(* ===== verification/Prelude.v ===== *)
(** * MCP gateway: a verification development

    The program is a gateway in front of servers of the Model Context Protocol
    (MCP). Servers register themselves and send heartbeats; clients call their
    tools through one endpoint. A call passes authentication, the rate limit and
    the policy, is routed to a server that has the tool and that the caller may
    use, and is made through a circuit breaker with retries. Around this: a
    search over the tools, a meta tool that lets a language model plan calls, the
    configuration that a platform pushes over NATS, the administration, as a
    dashboard or as an API of the platform, lists of what the gateway has, and a
    command line that logs in, passes calls on and manages the tables.

    The development is a shallow embedding. A Go function is a Rocq function with
    the name it has in the source; code that changes state and can fail is in the
    monad [ST] of this file, where an error keeps the changes made before it;
    handlers map a request and a state to a reply and a state. Strings are
    sequences of bytes, [int] is a [Z] with its wrap-around written out
    ([wrap_i64]) wherever a value can leave the range, [float64] is IEEE 754
    binary64 ([spec_float]), times and durations are nanoseconds, maps are [gmap]
    where their order is not observed. Code that is not part of the repository is
    a class of operations, with a class of the laws its documentation states
    where a theorem needs them: [Postgres], [PgText], [Bcrypt], [OIDCVerifier],
    [AEAD], [TokenEndpoint], [TokenBuckets], [KeyValue], [SortedSets],
    [UnicodeTables]; every theorem that uses laws is applied to an instance that
    satisfies them.

    ** The files

    The Go language and its library. [Prelude]: machine integers, errors, the
    monad, and the tactics for preservation. [GoStrings], [Encoding], [GoNet],
    [GoFloat], [GoParse], [Codec]: the parts of strings, unicode/utf8,
    encoding/hex, encoding/base64, crypto/sha256, net, net/url, math, strconv and
    time the sources use; [Forms]: the forms of net/url and net/http; [Flags]:
    package flag. [Json], [Document], [JsonText]: dynamic values, typed decoding,
    and the scanner and printer of encoding/json. [Regex]: the part of regexp the
    policy uses, with its meaning.

    Data and stores. [Types]: internal/types. [Store], [AccessStore],
    [AdminStore]: the tables of the migrations and one function per method of
    internal/store, with the meaning of its SQL. Any statement may fail, on a
    schedule that is part of the state, so that the theorems hold with failures.

    Registration (internal/registration, internal/identity). [Spiffe],
    [RegTypes], [Lifecycle], [Classification], [CapIndex]: identities, requests,
    the table of transitions, the classifier of tools, the routing index.
    [Registration], [RegHandlers]: the service on its [World] of database, index,
    settings and what it emitted; heartbeats, acknowledgement, refresh, the
    subscriber, the sweeper, and the HTTP handlers.

    The path of a call. [Resilience] (internal/resilience), [RateLimit]
    (internal/ratelimit, with the Lua script), [Policy] (internal/policy), [Auth]
    (internal/auth and the key endpoints of internal/server), [Routing]
    (internal/proxy), and [Gateway], which composes them in the order in which
    internal/server/server.go and cmd/mcpgw/serve.go mount them. [Backend]
    (internal/proxy/client.go): the session with a server, with the MCP library as
    the parameter [McpLibrary]. [Serve] (cmd/mcpgw/serve.go and the mounts of
    internal/server/server.go): what a start builds from a configuration, with what
    the outside answers as a [StartEnv].

    Search and planning. [Search] (internal/search), [Discovery]
    (internal/proxy/discovery.go and its meta tools), [Orchestrator]
    (internal/orchestrator, internal/llm).

    The platform and the operator. [Events] (internal/events and its wiring),
    [Config] (internal/config), [AdminAuth], [AdminOps], [AdminAPI], [Dashboard]
    (internal/admin, and the bus between gateways). The state of the
    administration, [AdminWorld], contains the [World] of the registration, the
    database of [AccessStore] and the index of [Discovery], so that what an
    administrator changes is what the other parts read.

    What clients see. [Listings] (internal/proxy/server_list.go,
    discovery_doc.go, catalog.go, resources.go, internal/server/catalog_api.go
    and middleware.go): the lists of servers, tools and resources, from the
    index of [CapIndex] and the list of [Routing]. [DeviceFlow]
    (internal/auth/device_flow.go and token_cache.go, cmd/mcpgw/auth.go):
    logging in from the command line, on a [ClientWorld] of clock, file of
    tokens and gateway. [Client] (cmd/mcpgw/proxy.go,
    internal/proxy/stream.go): the command that passes calls on, and the events
    it reads. [Health] (the public endpoints of internal/server/server.go,
    cmd/mcpgw/health.go): /healthz, /readyz and /meta with its limiter, and the
    command that asks them.

    The command line of the operator. [RemoteKeys] (the list and the JSON of
    internal/server/apikey_api.go, cmd/mcpgw/apikey_remote.go): keys of a gateway
    elsewhere, on a [ClientWorld] whose gateway is the endpoint itself. [Commands]
    (main.go, db_helpers.go, apikey.go, server.go, tool.go, policy.go and
    migrate.go of cmd/mcpgw): the commands on a [Cli] of environment, tables,
    client and what was printed; the standard input, the clock and the random
    draws are an [Outside].

    ** What the theorems show

    Registration ([RegInvariant], [RegProps], [RegLiveness], [RegSweep],
    [RegWitness]): after any calls, failures and passage of time the table and
    the index keep their invariant; the rows a registration and a sweep leave; the
    exact answer and world after a heartbeat and a deregistration, on each branch;
    what a lookup in the index returns after any operations, and when this is the
    map of live servers ([CapIndex]).

    Calls ([ResilienceProps], [RateLimitProps], [PolicyProps], [AuthProps],
    [RoutingProps], [GatewayProps]): the breaker under any interleaving of
    callers around its mutex, the exact result of the retry loop and that it ends,
    what the sliding window and the compare-and-set of the shared rate limits bound
    under any interleaving of gateways, with failures and late requests, and what
    they leave to the fallback, when the policy
    allows a call in terms of the meaning of its patterns, that every request
    that is let through was authenticated, that keys round-trip and stay revoked,
    that calls reach only servers the caller may use, and that a result on the
    composed endpoint has passed every check. Some theorems state where the
    composition does less than intended; the findings of the manifest refer to
    them. [BackendProps]: the calls of the MCP library follow the automaton of
    sessions whatever is done with a client, and answers arrive whole.
    [ServeProps]: which checks every route of a gateway that started has in front of
    it, and when a start succeeds.

    Search and planning ([SearchProps], [DiscoveryProps], [OrchestratorProps]):
    the answers of BM25, with the documents they hold and their scores, and of the
    fusion by rank against their definitions, the cache of
    embeddings as a least-recently-used cache, pages that show each match once,
    and which tools an orchestration calls.

    Platform ([EventsProps], [ConfigProps]): no setting that looks like a secret
    reaches a backend and versions only grow, policy messages are applied whole
    or not at all, what survives a restart, when the gateway is ready; a
    configuration that loads satisfies exactly what the checks ask for, and its
    values come from the environment or are the defaults.

    Administration ([AdminAuthProps], [AdminProps], [AdminData],
    [AdminWitness]): a request that reaches a handler of the dashboard carries an
    unexpired session of a verified login, outside the development mode, and a CSRF
    token if it can change something; a request to the API that changes anything
    has the token of the platform and a role that suffices, and leaves one audit
    entry if the log can be written; the audit query answers exactly the entries asked
    for, with search texts taken literally; the CSV export is read back by a CSV
    reader; a client that follows cursors sees everything; and what an
    administrative deregistration leaves in the routing index.

    Clients ([ListingsProps], [DeviceFlowProps], [ClientProps]): each list has
    exactly the live servers, tools and resources, where the advertised addresses
    lead, how old the well-known document can be under concurrent requests, and what the catalogue does not
    see; a login through the gateway ends with the tokens of the provider, stops
    in time whatever happens, and changes the file in one step; a call becomes at
    most three requests, events are read back, and where the token goes.

    Commands ([CommandsProps], [RemoteProps], [HealthProps]): the flags that were
    written are the flags that are read ([Flags]); nothing is revoked or deregistered
    on the spot without consent, while a key elsewhere is; profiles are read back as they were stored, and
    which gateways notice; what a classification of all tools changes; a key that is
    created or listed remotely against the same command on the spot; the limiter of
    /meta keeps a bounded number of addresses, and whom it limits; what the health
    command says about a gateway.

    The comments and documents of the repository and the code do not always agree.
    The theorems are about the code; where a document says otherwise, the comment of
    the theorem says so: on destructive tools ([policy_decision]), on the status of a
    new registration ([register_correct]), on the expiry of a stale server
    ([sweep_correct]), on the list of servers ([start_guarded]), on the levels of
    safety ([orchestrate_confined]), and on the cache of the well-known document
    ([well_known_document]).

    ** Fuel and bounds

    Recursion that is not structural has fuel that is a function of the input:
    the length of the text for the decoders of UTF-8, durations and addresses,
    the number of blocks for SHA-256, the bits of the exponent for powers, the
    rest of the text for repetition in [Regex], and twice the length plus two for
    the JSON scanner ([enough]; [parsers_fuel] shows that more fuel changes
    nothing). The matcher and the scanner are related to specifications without
    fuel, and walks through pages are shown to end within the number of rows.
    Retries run as many rounds as their configuration says. The polling of a login
    has fuel for its lifetime in steps of five seconds ([login_terminates] shows
    that more changes nothing). Nesting of JSON is
    bounded by 10000, as in the library.

    ** Not modelled

    Goroutines and timers: what they repeat is a function, and the theorems hold
    for any number and order of its runs; concurrency is modelled where the code
    relies on it, in the breaker, in the shared rate limits and in the cache of the
    well-known document, as steps that interleave. Logging, tracing,
    metrics other than the gauges the code reads back, HTML templates, static
    files, and the bodies of error answers of the proxy. The network clients:
    the MCP library, NATS, DragonflyDB, the embedders and the language model are parameters.
    Reading certificates, the shutdown, opening the migrations, and reverse
    proxying are input and output around these parts. Of what commands print, the
    alignment of tables, the indentation of JSON and the standard error are left
    out.
    Matching of paths is the chi library, so that routes are values. The rounding
    of timestamps to microseconds by the database is left out. *)

From stdpp Require Export base gmap strings list sorting fin_maps.
From Stdlib Require Export ZArith Lia Bool Wf_nat.
From Stdlib Require Export Ascii.
From Stdlib Require String.
Export Stdlib.Lists.List.ListNotations.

· · · ·

■ **Exercise prompt**: Restate word for word only the lines above from the line containing "configuration that a" to the line containing "([wrap_i64]) wherever a", both of them included.

■ **Task answer**:
    configuration that a platform pushes over NATS, the administration, as a
    dashboard or as an API of the platform, lists of what the gateway has, and a
    command line that logs in, passes calls on and manages the tables.

    The development is a shallow embedding. A Go function is a Rocq function with
    the name it has in the source; code that changes state and can fail is in the
    monad [ST] of this file, where an error keeps the changes made before it;
    handlers map a request and a state to a reply and a state. Strings are
    sequences of bytes, [int] is a [Z] with its wrap-around written out
    ([wrap_i64]) wherever a value can leave the range, [float64] is IEEE 754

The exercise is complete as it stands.